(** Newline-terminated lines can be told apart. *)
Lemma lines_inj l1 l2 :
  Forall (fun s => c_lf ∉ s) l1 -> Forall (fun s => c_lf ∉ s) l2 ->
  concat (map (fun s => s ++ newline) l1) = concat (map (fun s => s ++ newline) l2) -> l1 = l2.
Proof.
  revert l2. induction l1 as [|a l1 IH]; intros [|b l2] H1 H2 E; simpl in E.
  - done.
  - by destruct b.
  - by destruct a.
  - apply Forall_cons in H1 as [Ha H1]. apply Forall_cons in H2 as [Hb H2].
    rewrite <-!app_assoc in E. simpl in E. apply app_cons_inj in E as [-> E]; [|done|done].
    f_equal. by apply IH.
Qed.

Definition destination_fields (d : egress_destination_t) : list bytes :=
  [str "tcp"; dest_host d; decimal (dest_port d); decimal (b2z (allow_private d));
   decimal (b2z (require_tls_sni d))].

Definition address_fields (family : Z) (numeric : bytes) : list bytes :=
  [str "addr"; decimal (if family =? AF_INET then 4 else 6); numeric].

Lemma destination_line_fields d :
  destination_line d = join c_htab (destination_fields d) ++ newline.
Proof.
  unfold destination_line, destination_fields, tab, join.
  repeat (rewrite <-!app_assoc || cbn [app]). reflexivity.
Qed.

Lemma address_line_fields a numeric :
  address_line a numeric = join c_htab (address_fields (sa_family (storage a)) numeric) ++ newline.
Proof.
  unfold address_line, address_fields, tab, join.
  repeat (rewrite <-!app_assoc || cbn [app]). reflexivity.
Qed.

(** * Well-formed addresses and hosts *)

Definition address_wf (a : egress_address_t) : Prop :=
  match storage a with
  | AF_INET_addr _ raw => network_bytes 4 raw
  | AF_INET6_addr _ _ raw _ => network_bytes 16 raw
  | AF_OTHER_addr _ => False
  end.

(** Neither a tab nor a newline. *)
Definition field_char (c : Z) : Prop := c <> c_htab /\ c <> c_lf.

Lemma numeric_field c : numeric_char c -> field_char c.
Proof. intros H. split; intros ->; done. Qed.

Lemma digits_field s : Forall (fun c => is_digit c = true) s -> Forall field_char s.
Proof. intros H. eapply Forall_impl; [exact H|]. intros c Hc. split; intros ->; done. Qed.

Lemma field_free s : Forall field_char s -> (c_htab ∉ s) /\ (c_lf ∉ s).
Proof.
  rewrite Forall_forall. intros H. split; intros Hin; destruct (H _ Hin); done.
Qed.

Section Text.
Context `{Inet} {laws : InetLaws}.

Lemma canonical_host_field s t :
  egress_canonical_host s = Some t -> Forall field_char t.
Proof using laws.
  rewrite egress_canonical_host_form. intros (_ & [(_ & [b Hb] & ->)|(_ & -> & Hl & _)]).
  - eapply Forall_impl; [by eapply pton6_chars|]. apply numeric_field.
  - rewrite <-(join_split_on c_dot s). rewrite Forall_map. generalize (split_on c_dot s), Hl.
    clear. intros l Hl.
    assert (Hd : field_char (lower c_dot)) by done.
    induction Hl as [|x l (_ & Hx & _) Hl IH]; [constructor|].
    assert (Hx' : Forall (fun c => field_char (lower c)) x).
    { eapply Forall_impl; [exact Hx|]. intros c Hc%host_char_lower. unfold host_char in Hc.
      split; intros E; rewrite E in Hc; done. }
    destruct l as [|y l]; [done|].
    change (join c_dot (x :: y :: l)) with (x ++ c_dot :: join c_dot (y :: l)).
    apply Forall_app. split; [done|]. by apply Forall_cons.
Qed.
* * *
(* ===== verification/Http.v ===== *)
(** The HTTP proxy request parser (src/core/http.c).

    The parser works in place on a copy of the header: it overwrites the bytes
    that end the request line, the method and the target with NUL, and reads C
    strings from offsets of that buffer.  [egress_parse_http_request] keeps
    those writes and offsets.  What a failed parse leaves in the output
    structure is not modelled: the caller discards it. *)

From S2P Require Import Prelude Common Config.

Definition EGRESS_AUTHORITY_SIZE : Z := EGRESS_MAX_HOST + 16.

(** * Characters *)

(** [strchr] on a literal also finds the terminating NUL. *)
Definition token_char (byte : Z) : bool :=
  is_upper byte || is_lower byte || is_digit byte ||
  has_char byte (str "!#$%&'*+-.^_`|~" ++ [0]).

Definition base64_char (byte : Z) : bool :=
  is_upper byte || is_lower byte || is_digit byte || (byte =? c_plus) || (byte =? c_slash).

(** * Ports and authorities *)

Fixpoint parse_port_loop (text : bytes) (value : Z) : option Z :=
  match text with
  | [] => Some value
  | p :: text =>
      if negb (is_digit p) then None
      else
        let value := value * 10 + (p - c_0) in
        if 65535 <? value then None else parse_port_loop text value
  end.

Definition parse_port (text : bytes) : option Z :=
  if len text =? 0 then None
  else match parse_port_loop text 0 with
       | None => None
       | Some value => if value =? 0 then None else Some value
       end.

**AIM OF THE EXERCISE:** Give again exactly, and only, the lines above starting at the one with "(** Newline-terminated lines" and ending at the one with "else 6); numeric].".

**EXERCISE SOLUTION:**
(** Newline-terminated lines can be told apart. *)
Lemma lines_inj l1 l2 :
  Forall (fun s => c_lf ∉ s) l1 -> Forall (fun s => c_lf ∉ s) l2 ->
  concat (map (fun s => s ++ newline) l1) = concat (map (fun s => s ++ newline) l2) -> l1 = l2.
Proof.
  revert l2. induction l1 as [|a l1 IH]; intros [|b l2] H1 H2 E; simpl in E.
  - done.
  - by destruct b.
  - by destruct a.
  - apply Forall_cons in H1 as [Ha H1]. apply Forall_cons in H2 as [Hb H2].
    rewrite <-!app_assoc in E. simpl in E. apply app_cons_inj in E as [-> E]; [|done|done].
    f_equal. by apply IH.
Qed.

Definition destination_fields (d : egress_destination_t) : list bytes :=
  [str "tcp"; dest_host d; decimal (dest_port d); decimal (b2z (allow_private d));
   decimal (b2z (require_tls_sni d))].

Definition address_fields (family : Z) (numeric : bytes) : list bytes :=
  [str "addr"; decimal (if family =? AF_INET then 4 else 6); numeric].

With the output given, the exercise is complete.